→ **THE PROBLEM**
The records appear below. Report how many of their lines contain the word "change", giving the number alone.

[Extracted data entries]
(* ===== verification/EngineInv.v ===== *)
(** * What no engine call can break

    The structural invariant of the world (well-formed arenas, parallel
    per-dep vectors, at most one terminal emission per node) and the order its
    calls respect (nodes stay, terminal nodes stay terminal, the log grows), as
    an instance of [EngineLogic]; so they hold of every call, with any user
    code, whether the call returns or unwinds. *)

From stdpp Require Import base option strings numbers gmap list.
From S2P Require Import Prelude Protocol Dispatcher Versioning Arena NodeState Receive NodeInv.
From S2P Require Import Rewire RewireFacts Engine EngineLogic.

Section Inv.
Context {V : Type}.
Implicit Types w : World V.
Implicit Types n : NodeSlot V.

(** The COMPLETE and ERROR messages a node has emitted. *)
Definition terminal_emission (c : Core) (e : Event V) : bool :=
  match e with EvEmit c' m => ptr_eq c c' && terminal_msg m | _ => false end.
Definition terminal_count (c : Core) w : nat := count_if (terminal_emission c) (w_log w).

Definition is_terminal_node (c : Core) w : bool :=
  match get_node w c with Some n => v_terminal (n_value n) | None => false end.

Record world_inv w : Prop := {
  wi_arena : ∀ g gr, w_graphs w !! g = Some gr → arena_wf gr;
  wi_node : ∀ c n, get_node w c = Some n → slot_vectors_wf n;
  wi_terminal : ∀ c, terminal_count c w ≤ if is_terminal_node c w then 1 else 0
}.

Record world_le w w' : Prop := {
  wl_live : ∀ c, is_Some (get_node w c) → is_Some (get_node w' c);
  wl_terminal : ∀ c, is_terminal_node c w = true → is_terminal_node c w' = true;
  wl_log : w_log w `prefix_of` w_log w'
}.

#[local] Instance world_le_po : PreOrder world_le.
Proof.
  split; [by split|]. intros w1 w2 w3 [] []. split; [auto..|by etrans].
Qed.

Lemma count_if_app {A} (p : A → bool) l k : count_if p (l ++ k) = count_if p l + count_if p k.
Proof. unfold count_if. by rewrite List.filter_app, length_app. Qed.

Lemma terminal_count_quiet c w e :
  terminal_emission c e = false → terminal_count c (set_w_log (λ l, l ++ [e]) w) = terminal_count c w.
Proof.
  intros He. unfold terminal_count. simpl. rewrite count_if_app. unfold count_if at 2. simpl.
  rewrite He. simpl. lia.
Qed.

(** ** Slot updates *)

(** One slot replaced: enough for the invariant and the order. *)
Lemma slot_replaced w c f :
  world_inv w →
  (∀ n, get_node w c = Some n → slot_vectors_wf n → slot_vectors_wf (f n)) →
  (∀ n, get_node w c = Some n → v_terminal (n_value n) = true → v_terminal (n_value (f n)) = true) →
  world_inv (upd_node c f w) ∧ world_le w (upd_node c f w).
Proof.
  intros [Ha Hn Ht] Hwf Hterm.
  assert (∀ c', is_terminal_node c' w = true → is_terminal_node c' (upd_node c f w) = true) as Hmono.
  { intros c'. unfold is_terminal_node. rewrite get_node_upd. case_decide; [|done]. subst.
    destruct (get_node w c') as [n|] eqn:Hg; simpl; [|done]. by apply Hterm. }
  split; split; try done.
  - intros g gr. unfold upd_node. simpl. rewrite lookup_alter. case_decide; [|by apply Ha].
    subst. destruct (w_graphs w !! c_graph c) as [gr'|] eqn:Hg; simpl; [|done].
    intros [= <-]. apply arena_wf_upd. by eapply Ha.
  - intros c' n'. rewrite get_node_upd. case_decide; [|by apply Hn]. subst.
    destruct (get_node w c') as [n|] eqn:Hg; simpl; [|done]. intros [= <-]. eauto.
  - intros c'. specialize (Ht c'). specialize (Hmono c'). change (terminal_count c' (upd_node c f w))
      with (terminal_count c' w). destruct (is_terminal_node c' w); [by rewrite Hmono|].
    destruct (is_terminal_node c' _); lia.
  - intros c'. rewrite get_node_upd. case_decide; [|done]. subst. by intros [n ->].
Qed.

Lemma slot_rel_replaced w c f :
  world_inv w → (∀ n, get_node w c = Some n → slot_rel n (f n)) →
  world_inv (upd_node c f w) ∧ world_le w (upd_node c f w).
Proof.
  intros Hi Hf. apply slot_replaced; [done|..]; intros n Hn; destruct (Hf n Hn); [done|congruence].
Qed.

Lemma begin_run_replaced w c :
  world_inv w → world_inv (upd_node c begin_run w) ∧ world_le w (upd_node c begin_run w).
Proof.
  intros Hi. apply slot_replaced; [done|..]; intros n Hn; [|done].
  intros [[] Hh]. split; [|done]. split; unfold begin_run, n_state; simpl;
    rewrite ?length_fill_n; done.
Qed.

(** ** Frame updates and log entries *)

Lemma arenas_inv w w' :
  world_inv w → (∀ g, option_Forall2 same_arena (w_graphs w !! g) (w_graphs w' !! g)) →
  w_log w' = w_log w → world_inv w' ∧ world_le w w'.
Proof.
  intros [Ha Hn Ht] Hgr Hlog.
  assert (∀ c, get_node w' c = get_node w c) as Hget.
  { intros c. unfold get_node. destruct (Hgr (c_graph c)) as [g g' Hg|]; [|done].
    simpl. by apply same_arena_get. }
  assert (∀ c, is_terminal_node c w' = is_terminal_node c w) as Hterm
    by (intros c; unfold is_terminal_node; by rewrite Hget).
  split; split.
  - intros g gr' Hg'. specialize (Hgr g). rewrite Hg' in Hgr.
    inversion Hgr as [gr ? [] Hg|]; subst. symmetry in Hg. apply Ha in Hg as [].
    split; rewrite ?sa_slots, ?sa_generations, ?sa_free, ?sa_pins, ?sa_touched; done.
  - intros c n. rewrite Hget. apply Hn.
  - intros c. rewrite Hterm. unfold terminal_count. rewrite Hlog. apply Ht.
  - intros c. by rewrite Hget.
  - intros c. by rewrite Hterm.
  - by rewrite Hlog.
Qed.

Lemma frame_inv w w' : world_inv w → frame_rel w w' → world_inv w' ∧ world_le w w'.
Proof. intros Hi []. by apply arenas_inv. Qed.

Lemma log_inv w e :
  world_inv w → quiet_event e = true →
  world_inv (set_w_log (λ l, l ++ [e]) w) ∧ world_le w (set_w_log (λ l, l ++ [e]) w).
Proof.
  intros [Ha Hn Ht] He. split; split; try done.
  - intros c. rewrite terminal_count_quiet; [apply Ht|].
    destruct e; try done. simpl in *. by destruct (terminal_msg m), (ptr_eq c c0).
  - simpl. by apply prefix_app_r.
Qed.

#[local] Instance inv_base : EngineBase (V:=V) world_inv world_le.
Proof.
  split; [exact _|..].
  - intros. by apply slot_rel_replaced.
  - intros. by apply frame_inv.
  - intros. by apply log_inv.
Qed.

(** ** Node allocation *)

Lemma alloc_world w g gr gr' id n :
  w_graphs w !! g = Some gr → Arena.alloc gr n = Some (gr', id) → fresh_slot n → world_inv w →
  world_inv (set_w_graphs <[g := gr']> w) ∧ world_le w (set_w_graphs <[g := gr']> w).
Proof.
  intros Hg Ha [] [Hwa Hwn Hwt]. set (w' := set_w_graphs _ w).
  destruct (alloc_get gr n gr' id (Hwa _ _ Hg) Ha) as (k & _ & Hold & Hnew & Hrest).
  assert (∀ c, c ≠ mkCore g k → get_node w' c = get_node w c) as Hother.
  { intros [g' k'] Hne. unfold get_node, w'. simpl. rewrite lookup_insert. case_decide; [|done].
    subst. rewrite Hg. simpl. apply Hrest. congruence. }
  assert (get_node w' (mkCore g k) = Some n) as Hnode
    by (unfold get_node, w'; simpl; by rewrite lookup_insert_eq).
  assert (get_node w (mkCore g k) = None) as Hnone by (unfold get_node; simpl; by rewrite Hg).
  assert (∀ c, is_terminal_node c w' = is_terminal_node c w) as Hterm.
  { intros c. unfold is_terminal_node. destruct (decide (c = mkCore g k)) as [->|Hne];
      [|by rewrite Hother]. by rewrite Hnode, Hnone. }
  split; split; try done.
  - intros g' gr0. unfold w'. simpl. rewrite lookup_insert. case_decide; [|by apply Hwa].
    intros [= <-]. eapply arena_wf_alloc; [by eapply Hwa|done].
  - intros c n'. destruct (decide (c = mkCore g k)) as [->|Hne].
    + rewrite Hnode. by intros [= <-].
    + rewrite Hother by done. apply Hwn.
  - intros c. rewrite Hterm. apply Hwt.
  - intros c. destruct (decide (c = mkCore g k)) as [->|Hne]; [by rewrite Hnone; intros []|].
    by rewrite Hother.
  - intros c. by rewrite Hterm.
Qed.

Lemma alloc_ok g n : fresh_slot n → ok world_inv world_le (alloc_slot g n).
Proof.
  intros Hf w Hw. unfold alloc_slot, post, bind, gets, expect.
  destruct (w_graphs w !! g) as [gr|] eqn:Hg; simpl; [|by split].
  destruct (Arena.alloc gr n) as [[gr' id]|] eqn:Ha; simpl; [|by split].
  destruct (Arena.key_for gr' id); simpl; by eapply alloc_world.
Qed.

(** ** The commit of one message *)

(** The slot update and the ghost record of a terminal message are one step:
    the node was not terminal before, so it had emitted none. *)
Lemma collect_down_facts m nv n :
  let '(n', a) := collect_down m nv n in
  (slot_vectors_wf n → slot_vectors_wf n')
  ∧ inside_run_wave (n_wave n') = inside_run_wave (n_wave n)
  ∧ in_dep_mutation (n_wave n') = in_dep_mutation (n_wave n)
  ∧ (v_terminal (n_value n) = true → v_terminal (n_value n') = true)
  ∧ match a with
    | Some (DownEmit m' _) =>
        m' = m ∧ (terminal_msg m = true → v_terminal (n_value n) = false ∧ v_terminal (n_value n') = true)
    | _ => True
    end.
Proof.
  unfold collect_down. destruct m;
    repeat match goal with |- context [if ?b then _ else _] => destruct b eqn:? end;
    split_and!; done || congruence.
Qed.

Lemma commit_ok c m nv : ok world_inv world_le (commit_down (V:=V) c m nv).
Proof.
  intros w Hw. unfold commit_down, with_slot. do 2 apply post_bind. apply post_node; [|done].
  intros n Hn. pose proof (collect_down_facts m nv n) as Hf.
  destruct (collect_down m nv n) as [n' a]. destruct Hf as (Hwf & _ & _ & Hmono & Ha).
  destruct (slot_replaced w c (λ _, n') Hw) as [Hw1 Hle1].
  { intros n0 Hn0. rewrite Hn in Hn0. by simplify_eq. }
  { intros n0 Hn0. rewrite Hn in Hn0. by simplify_eq. }
  unfold post, bind, modify, ret. simpl. set (w1 := upd_node c (λ _, n') w) in *.
  destruct a as [[m' subs|hooks]|]; simpl; [|done..]. destruct Ha as [-> Ha].
  destruct (terminal_msg m) eqn:Htm.
  - destruct (Ha eq_refl) as [Hn0 Hn1]. split; [|split].
    + destruct Hw1 as [H1 H2 H3]. split; [done..|]. intros c'.
      unfold terminal_count. simpl. rewrite count_if_app. fold (terminal_count c' w).
      unfold count_if. simpl. rewrite Htm, andb_true_r. unfold ptr_eq. case_bool_decide as Hc; simpl.
      * subst c'. destruct Hw as [_ _ Hw]. specialize (Hw c). unfold is_terminal_node in *.
        change (get_node (set_w_log (λ l, l ++ [EvEmit c m]) w1) c) with (get_node w1 c).
        unfold w1. rewrite get_node_upd_same, Hn. simpl. rewrite Hn, Hn0 in Hw. rewrite Hn1. lia.
      * rewrite Nat.add_0_r. apply (H3 c').
    + apply Hle1.
    + apply Hle1.
    + simpl. etrans; [apply Hle1|]. by apply prefix_app_r.
  - destruct (log_inv w1 (EvEmit c m) Hw1) as [Hw2 Hle2]; [simpl; by rewrite Htm|].
    split; [done|]. by etrans.
Qed.

(** ** The scoped operations *)

(** Updates of the scope flags: any update outside the slots and the log. *)
Lemma scope_ok f :
  (∀ w, w_graphs (f w) = w_graphs w) → (∀ w, w_log (f w) = w_log w) →
  ok world_inv world_le (modify f).
Proof.
  intros Hg Hl. apply ok_modify. intros w Hw. apply arenas_inv; [done| |done].
  intros g. rewrite Hg. apply graphs_refl.
Qed.

Lemma draining_update b g w :
  world_inv w → world_inv (set_w_graphs (alter (set_draining b) g) w)
  ∧ world_le w (set_w_graphs (alter (set_draining b) g) w).
Proof.
  intros Hw. apply arenas_inv; [done| |done]. intros g'. simpl. rewrite lookup_alter.
  case_decide; [|apply graphs_refl]. subst. destruct (w_graphs w !! g'); constructor. by split.
Qed.

Ltac scope_step :=
  first [ok_step | by apply scope_ok | by apply ok_frame; intros ?; apply frame_scope
        | by apply ok_frame; intros ?; apply frame_batch].

(** Apply a lemma of the logic, with this instance. *)
Ltac by_logic H := apply H; first [exact _ | done].

#[local] Instance inv_logic : EngineLogic (V:=V) world_inv world_le.
Proof.
  split.
  - apply alloc_ok.
  - apply commit_ok.
  - intros A rec owner body on_error Hrec Hbody Herr. unfold with_wave_owner.
    repeat scope_step; try done; [|by_logic @ok_drain_roots].
    by_logic @ok_recover_wave.
  - intros rec body Hrec Hbody. unfold with_delivery_scope. repeat scope_step; [done|].
    exact (Hrec TDrainRuns).
  - intros c body Hbody. repeat scope_step.
    + unfold upd. repeat scope_step; [by_logic @ok_node|].
      apply ok_modify. intros. by apply begin_run_replaced.
    + apply ok_guard; [exact _|done|]. intros w Hw. apply slot_rel_replaced; [done|].
      intros n _. apply slot_rel_wave; done.
  - intros c body Hbody. unfold in_mutation. repeat scope_step.
    + unfold upd. repeat scope_step; [by_logic @ok_node|]. apply ok_modify. intros w Hw.
      apply slot_replaced; [done|..]; by intros.
    + apply ok_guard; [exact _|done|]. intros w Hw. apply slot_rel_replaced; [done|].
      intros n _. apply slot_rel_wave; done.
  - intros g body Hbody. unfold draining_scope. repeat scope_step.
    + apply ok_modify. intros. by apply draining_update.
    + apply ok_guard; [exact _|done|]. intros. by apply draining_update.
  - intros rec body Hrec Hcommit Hrollback Hbody.
    assert (∀ l k r, ok world_inv world_le (rollback_and_cleanup rec l k r)) as Hrb.
    { intros. unfold rollback_and_cleanup. repeat scope_step; try done;
        first [by_logic @ok_take_late_boundary_roots | by apply scope_ok
              | by_logic @ok_clear_boundary_for_roots]. }
    unfold batch. repeat scope_step; try done;
      first [by_logic @ok_new_token | by_logic @ok_take_for_finish
            | by_logic @ok_take_late_boundary_roots | apply Hrb
            | by_logic @ok_clear_boundary_for_roots | by_logic @ok_drain_roots
            | by apply scope_ok].
Qed.

Lemma world_inv_init : world_inv (World_init : World V).
Proof.
  assert (∀ c, get_node (World_init : World V) c = None) as Hget.
  { intros c. unfold get_node, World_init. simpl. rewrite lookup_singleton.
    case_decide; [|done]. simpl. unfold Arena.get, Arena.is_live_key. simpl.
    done. }
  split.
  - intros g gr. unfold World_init. simpl. rewrite lookup_singleton. case_decide; [|done].
    intros [= <-]. apply arena_wf_new.
  - intros c n. by rewrite Hget.
  - intros c. change (terminal_count c World_init) with 0. lia.
Qed.

(** ** Theorems *)

Context `{!CanonicalData V} (uc : UserCode V).


(** C31: every node emits at most one COMPLETE or ERROR in its whole life, and
    only together with becoming terminal. *)
Theorem one_terminal_emission w c :
  reachable uc w →
  terminal_count c w ≤ 1 ∧ (terminal_count c w = 1 → is_terminal_node c w = true).
Proof.
  intros Hr. destruct (reachable_logic uc world_inv world_le w world_inv_init Hr) as [[_ _ H] _].
  specialize (H c). destruct (is_terminal_node c w); [split; [lia|done]|split; lia].
Qed.

End Inv.

(** ** Witnesses *)

Definition ex_values : CanonicalData Z :=
  {| data_bytes z := inr [z]; absent_seed_bytes := inr [] |}.
Definition ex_user : UserCode Z :=
  mkUserCode (λ _ _, PRet) (λ _ _, PRet) (λ _, PRet) (λ _, 0%Z).
(** A source that is subscribed to and completed twice. *)
Definition ex_complete : Prog Z :=
  PNewNode 0 [] None (Some 5%Z) NodeOpts_default (λ s,
    PSubscribe s 0 (λ _, PNodeDown s [Complete] (PNodeDown s [Complete] PRet))).
Definition ex_completed : World Z :=
  world_of (@run_client Z ex_values ex_user 20 ex_complete World_init).

Lemma ex_completed_reachable : @reachable Z ex_values ex_user ex_completed.
Proof. apply reachable_client; [constructor|]. vm_compute. reflexivity. Qed.


(** The emission is there, and only once. *)
Lemma one_terminal_emission_witness :
  terminal_count (ex_core 0) ex_completed = 1
  ∧ is_terminal_node (ex_core 0) ex_completed = true.
Proof.
  destruct (@one_terminal_emission Z ex_values ex_user ex_completed (ex_core 0)
    ex_completed_reachable) as [_ H].
  split; [vm_compute; reflexivity|]. apply H. vm_compute. reflexivity.
Defined.

(** A DATA on the completed source. *)
Definition ex_late_task : Task Z := TProg None (PNodeDown (ex_core 0) [Data 6%Z] PRet).
Definition ex_late : Outcome (World Z) unit := @exec Z ex_values ex_user 20 ex_late_task ex_completed.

→ **TASK RESULT**
3